This Just In: Men Watch Porn (An Antithetical)

By Kim Saeed | Contemplating No Contact

Sep 28

One of my favorite sites, The Good Men Project, featured an article a couple of days ago titled, “This Just In:  Men Watch Porn”

My first reaction was, “Well, no duh.  This has been a societal issue for decades now.  You’d have to be a caveman living on Tristan da Cunha in the South Atlantic Ocean to not know that.”

All joking aside, I typically enjoy the articles published on Goodmenproject.com because they encourage men to stand up and be, well…men.  Decent, honest, and compassionate men.

But when I saw the article about which I write today, it gave me pause.

It’s yet another article of thousands bent on normalizing porn viewing.  While watching porn in itself isn’t really my beef, it generally doesn’t have a place inside of committed relationships unless it’s something that each party has agreed upon beforehand.

Ms.  Arianna Jaret’s article, which is jet-packed with numbers from clinical studies, included the following statements

“The numbers seem large enough to me to normalize porn viewing, as well as to make the notion of porn as a cause of sex addiction a non-starter.”

and

“In plain English, men don’t watch porn because they are sex addicts. Men watch porn because they are genetically wired to do so.
And guess what? Women kinda like it too.”

While those statements may have poll- and study-based data to substantiate her claims, so do studies highlighting the very real effects of porn-watching inside of committed relationships when one partner discovers the other taking part in it.

Further, she included this statement to strengthen her argument:

The American Psychological Association (APA) made a decision not to recognize sex addiction in the Diagnostic and Statistical Manual of Mental Disorders, 5th Edition: DSM-V. 

Neither is codependency listed in the DSM-V, but it is a very real condition, nonetheless.

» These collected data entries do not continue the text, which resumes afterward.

(* ===== verification/Word.v ===== *)
(** * C integers and the low-level helpers of core/

    The fixed-width integers of the source are modelled as integers of [Z] with
    the wrap-around written out: [u32 x] is the conversion to [uint32_t],
    [s32 x] the reinterpretation as [int32_t].  The file then translates the
    helpers of core/bitops.h, core/mathutils.h and core/endianswap.h and proves
    them equal to their mathematical specification. *)
From S2P Require Import Prelude.

(** ** Conversions *)

Definition uwrap (w x : Z) : Z := x mod 2 ^ w.
Definition swrap (w x : Z) : Z := (x + 2 ^ (w - 1)) mod 2 ^ w - 2 ^ (w - 1).

Abbreviation u8 := (uwrap 8).
Abbreviation u16 := (uwrap 16).
Abbreviation u32 := (uwrap 32).
Abbreviation u64 := (uwrap 64).
Abbreviation s8 := (swrap 8).
Abbreviation s16 := (swrap 16).
Abbreviation s32 := (swrap 32).
Abbreviation s64 := (swrap 64).

(** C's [~x], [x << n] and [-x] on a [uint32_t]. *)
Definition not32 (x : Z) : Z := u32 (Z.lnot x).
Definition shl32 (x n : Z) : Z := u32 (Z.shiftl x n).

(** The truth value of [x & mask] in a condition. *)
Definition test (x mask : Z) : bool := negb (Z.land x mask =? 0).

(** The value of a C++ [bool] in arithmetic. *)
Abbreviation b2z := Z.b2z.

Lemma uwrap_range w x : 0 <= w -> 0 <= uwrap w x < 2 ^ w.
Proof. intros. apply Z.mod_pos_bound. lia. Qed.

Lemma u32_range x : 0 <= u32 x < 2 ^ 32.
Proof. apply uwrap_range. lia. Qed.
Lemma u64_range x : 0 <= u64 x < 2 ^ 64.
Proof. apply uwrap_range. lia. Qed.

Lemma uwrap_small w x : 0 <= x < 2 ^ w -> uwrap w x = x.
Proof. apply Z.mod_small. Qed.

Lemma uwrap_idem w x : 0 <= w -> uwrap w (uwrap w x) = uwrap w x.
Proof. intros. apply uwrap_small, uwrap_range; lia. Qed.

Lemma swrap_range w x : 0 < w -> - 2 ^ (w - 1) <= swrap w x < 2 ^ (w - 1).
Proof.
  intros. unfold swrap.
  pose proof (Z.mod_pos_bound (x + 2 ^ (w - 1)) (2 ^ w)).
  assert (2 ^ w = 2 * 2 ^ (w - 1)) by (rewrite <- Z.pow_succ_r by lia; f_equal; lia).
  lia.
Qed.

Lemma s32_range x : - 2 ^ 31 <= s32 x < 2 ^ 31.
Proof. apply (swrap_range 32). lia. Qed.

(** The congruences that make the conversions transparent to ring operations. *)
Lemma uwrap_add_l w x y : uwrap w (uwrap w x + y) = uwrap w (x + y).
Proof. apply Zplus_mod_idemp_l. Qed.
Lemma uwrap_add_r w x y : uwrap w (x + uwrap w y) = uwrap w (x + y).
Proof. apply Zplus_mod_idemp_r. Qed.

Lemma uwrap_eq_mod w x y k : x = y + k * 2 ^ w -> uwrap w x = uwrap w y.
Proof. intros ->. apply Z_mod_plus_full. Qed.

Lemma u32_u64 x : u32 (u64 x) = u32 x.
Proof.
  apply (uwrap_eq_mod 32 _ _ (- (x / 2 ^ 64) * 2 ^ 32)). unfold uwrap. rewrite Z.mod_eq; lia.
Qed.
Lemma uwrap_sub_r w x y : uwrap w (x - uwrap w y) = uwrap w (x - y).
Proof. apply Zminus_mod_idemp_r. Qed.

Lemma u32_s32 x : u32 (s32 x) = u32 x.
Proof.
  unfold uwrap, swrap. change (32 - 1) with 31.
  rewrite Zminus_mod_idemp_l. f_equal. lia.
Qed.

Lemma s32_alt x : 0 <= x < 2 ^ 32 -> s32 x = if x <? 2 ^ 31 then x else x - 2 ^ 32.
Proof.
  intros Hx. unfold swrap. change (32 - 1) with 31.
  destruct (Z.ltb_spec x (2 ^ 31)).
  - rewrite Z.mod_small; lia.
  - replace (x + 2 ^ 31) with ((x - 2 ^ 31) + 1 * 2 ^ 32) by lia.
    rewrite Z_mod_plus_full, Z.mod_small; lia.
Qed.

Lemma s32_small x : - 2 ^ 31 <= x < 2 ^ 31 -> s32 x = x.
Proof. intros. unfold swrap. rewrite Z.mod_small; lia. Qed.

Lemma s32_u32 x : s32 (u32 x) = s32 x.
Proof. unfold swrap, uwrap. by rewrite Zplus_mod_idemp_l. Qed.

(** The representative of a signed value that is known to be congruent. *)
Lemma s32_eq x y k : x = y + k * 2 ^ 32 -> - 2 ^ 31 <= y < 2 ^ 31 -> s32 x = y.
Proof.
  intros -> Hy. rewrite <- (s32_u32 (y + k * 2 ^ 32)), (uwrap_eq_mod 32 _ y k), s32_u32 by lia.
  by apply s32_small.
Qed.

Lemma u32_eq x y k : x = y + k * 2 ^ 32 -> 0 <= y < 2 ^ 32 -> u32 x = y.
Proof. intros -> Hy. rewrite (uwrap_eq_mod 32 _ y k) by lia. by apply uwrap_small. Qed.

Lemma not32_eq x : 0 <= x < 2 ^ 32 -> not32 x = 2 ^ 32 - 1 - x.
Proof. intros. unfold not32. apply (u32_eq _ _ (-1)); unfold Z.lnot; lia. Qed.

Lemma not32_range x : 0 <= not32 x < 2 ^ 32.
Proof. apply u32_range. Qed.

(** ** Bits *)

Lemma testbit_uwrap w x i : 0 <= w -> 0 <= i ->
  Z.testbit (uwrap w x) i = (i <? w) && Z.testbit x i.
Proof.
  intros. unfold uwrap. destruct (Z.ltb_spec i w); simpl.
  - by rewrite Z.mod_pow2_bits_low.
  - rewrite Z.mod_pow2_bits_high; [done | lia].
Qed.

Lemma testbit_not32 x i : 0 <= i < 32 -> Z.testbit (not32 x) i = negb (Z.testbit x i).
Proof.
  intros. unfold not32. rewrite testbit_uwrap, Z.lnot_spec by lia.
  by rewrite (proj2 (Z.ltb_lt _ _)) by lia.
Qed.

Lemma testbit_high w x i : 0 <= x < 2 ^ w -> w <= i -> Z.testbit x i = false.
Proof.
  intros Hx Hi. rewrite <- (uwrap_small w x) by done.
  assert (0 <= w) by (destruct (Z.lt_ge_cases w 0) as [Hw|]; [rewrite Z.pow_neg_r in Hx; lia | lia]).
  rewrite testbit_uwrap by lia. destruct (Z.ltb_spec i w); [lia | done].
Qed.

(** Bounds of the bitwise operations, from their bits. *)
Lemma bits_bound w x : 0 <= w ->
  (forall i, w <= i -> Z.testbit x i = false) -> 0 <= x -> x < 2 ^ w.
Proof.
  intros Hw H H0. rewrite <- (Z.mod_small x (2 ^ w)) at 1; [apply Z.mod_pos_bound; lia|].
  assert (x = x mod 2 ^ w) as ->; [|apply Z.mod_pos_bound; lia].
  apply Z.bits_inj'. intros i Hi. destruct (Z.lt_ge_cases i w).
  - by rewrite Z.mod_pow2_bits_low.
  - rewrite H, Z.mod_pow2_bits_high by lia. done.
Qed.

Lemma land_range_l w x y : 0 <= w -> 0 <= x < 2 ^ w -> 0 <= Z.land x y < 2 ^ w.
Proof.
  intros Hw Hx. assert (0 <= Z.land x y) by (apply Z.land_nonneg; lia).
  split; [done|]. apply bits_bound; [done| |done].
  intros i Hi. rewrite Z.land_spec, (testbit_high w) by done. done.
Qed.
Lemma land_range_r w x y : 0 <= w -> 0 <= y < 2 ^ w -> 0 <= Z.land x y < 2 ^ w.
Proof. rewrite Z.land_comm. apply land_range_l. Qed.

Lemma lor_range w x y :
  0 <= w -> 0 <= x < 2 ^ w -> 0 <= y < 2 ^ w -> 0 <= Z.lor x y < 2 ^ w.
Proof.
  intros Hw Hx Hy. assert (0 <= Z.lor x y) by (apply Z.lor_nonneg; lia).
  split; [done|]. apply bits_bound; [done| |done].
  intros i Hi. rewrite Z.lor_spec, !(testbit_high w) by done. done.
Qed.

Lemma lxor_range w x y :
  0 <= w -> 0 <= x < 2 ^ w -> 0 <= y < 2 ^ w -> 0 <= Z.lxor x y < 2 ^ w.
Proof.
  intros Hw Hx Hy. assert (0 <= Z.lxor x y) by (apply Z.lxor_nonneg; lia).
  split; [done|]. apply bits_bound; [done| |done].
  intros i Hi. rewrite Z.lxor_spec, !(testbit_high w) by done. done.
Qed.

Lemma shiftr_range w x n : 0 <= w -> 0 <= n -> 0 <= x < 2 ^ w -> 0 <= Z.shiftr x n < 2 ^ w.
Proof.
  intros Hw Hn Hx. assert (0 <= Z.shiftr x n) by (apply Z.shiftr_nonneg; lia).
  split; [done|]. apply bits_bound; [done| |done].
  intros i Hi. rewrite Z.shiftr_spec by lia. apply (testbit_high w); lia.
Qed.

(** [x & ((1 << n) - 1)] and other masks of low bits. *)
Lemma land_ones_mod x n : 0 <= n -> Z.land x (Z.ones n) = x mod 2 ^ n.
Proof. apply Z.land_ones. Qed.

Lemma land_field x n : 0 <= n -> 0 <= Z.land x (Z.ones n) < 2 ^ n.
Proof. intros. rewrite Z.land_ones by done. apply Z.mod_pos_bound. lia. Qed.

(** Clearing the low bits. *)
Lemma b2z_range b : 0 <= b2z b <= 1.
Proof. by destruct b. Qed.

Lemma testbit_b2z b i : 0 <= i -> Z.testbit (b2z b) i = b && (i =? 0).
Proof.
  intros. destruct b; simpl; [|apply Z.bits_0]. destruct (Z.eqb_spec i 0) as [->|]; [done|].
  change 1 with (2 ^ 0). by rewrite Z.pow2_bits_false by lia.
Qed.

Lemma land_lnot_ones x n : 0 <= n -> Z.land x (Z.lnot (Z.ones n)) = x - x mod 2 ^ n.
Proof.
  intros. rewrite <- Z.ldiff_land, Z.ldiff_ones_r, Z.shiftr_div_pow2, Z.shiftl_mul_pow2 by done.
  pose proof (Z.div_mod x (2 ^ n) ltac:(lia)). lia.
Qed.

Below, I offer my counter (which I posted in the comments section under the article and am waiting for it to be approved):

Religion aside- I am a relationship coach and many of the people I work with have partners who engage in watching porn.

Unless the couple watches it together or have made an agreement between themselves that watching porn alone is okay, then typically, watching porn inside of a relationship only leads to feelings of betrayal, not to mention the frustration of the person whose partner isn’t there for them sexually because they’re getting their own sexual urges satisfied through watching porn and masturbating.

(And let us not ignore the very real issue of human sex trafficking.)

In the same way it was suggested that all the written material saying watching porn is bad is what MAKES it bad, the same goes for saying it’s okay.  I would bet that some of your readers who’ve been caught watching porn are showing this particular article to their hurt partner and exclaiming, “See honey, almost everyone does it” and trying to justify their porn habit.

Additionally, men who watch porn on a regular basis are at risk of developing porn-induced erectile dysfunction, which makes it difficult for them to maintain an erection when they are in the company of a flesh-and-blood woman (or same-sex partner).  Women who masturbate and use sex toys also develop a form of this, but it’s not as difficult for them to engage in the act of sex because they can perform whether aroused or not.

We can find all sorts of evidence claiming that watching porn doesn’t cause problems, isn’t addictive, there’s nothing wrong with it, and what’s the big deal, anyway?  But usually, such evidence is sought out by those who want to continue watching porn after their partner has disclosed that they don’t agree with it and/or is hurt by it – which then typically motivates the betrayed partner to find evidence pointing to why porn IS bad.

We can find evidence to support either argument.

Whether watching porn is okay is specific to each relationship.  If it’s something you have to hide, then you shouldn’t be doing it – sex or otherwise.  Anything else only leads to the breakdown of intimacy, trust, and connection.

This is an area that both parties should get out in the open before getting into a long-term, committed relationship and why it’s important to be honest about it before committing to someone.

If someone is watching porn to satisfy their sexual urges at the cost of their relationship, then they should consider whether or not they really need to be in a relationship.  On the flip side, if one discovers their partner has a porn habit and shows no signs of stopping, then they might want to consider whether or not staying in the relationship is worth it.

Humans are genetically wired to do many things, but that doesn’t mean we should always give in to our primal urges.  That’s why we, as a race, have evolved to develop foresight, empathy, and self-control.

Does that mean masturbation is wrong?  That’s up to us as individuals to decide.  Does it mean porn is wrong? That depends upon the context and whether watching it is hurting someone else.

And for those who still support the clandestine viewing of porn and masturbation inside of a committed relationship, what should your betrayed and frustrated partner be allowed to do to have their own needs satisfied ?  What if they don’t want to watch porn and, instead, prefer sex with a real human?  Should they be allowed to take a partner for such matters – and what’s the difference in the big scheme of things?

It IS something we’re genetically wired for, after all.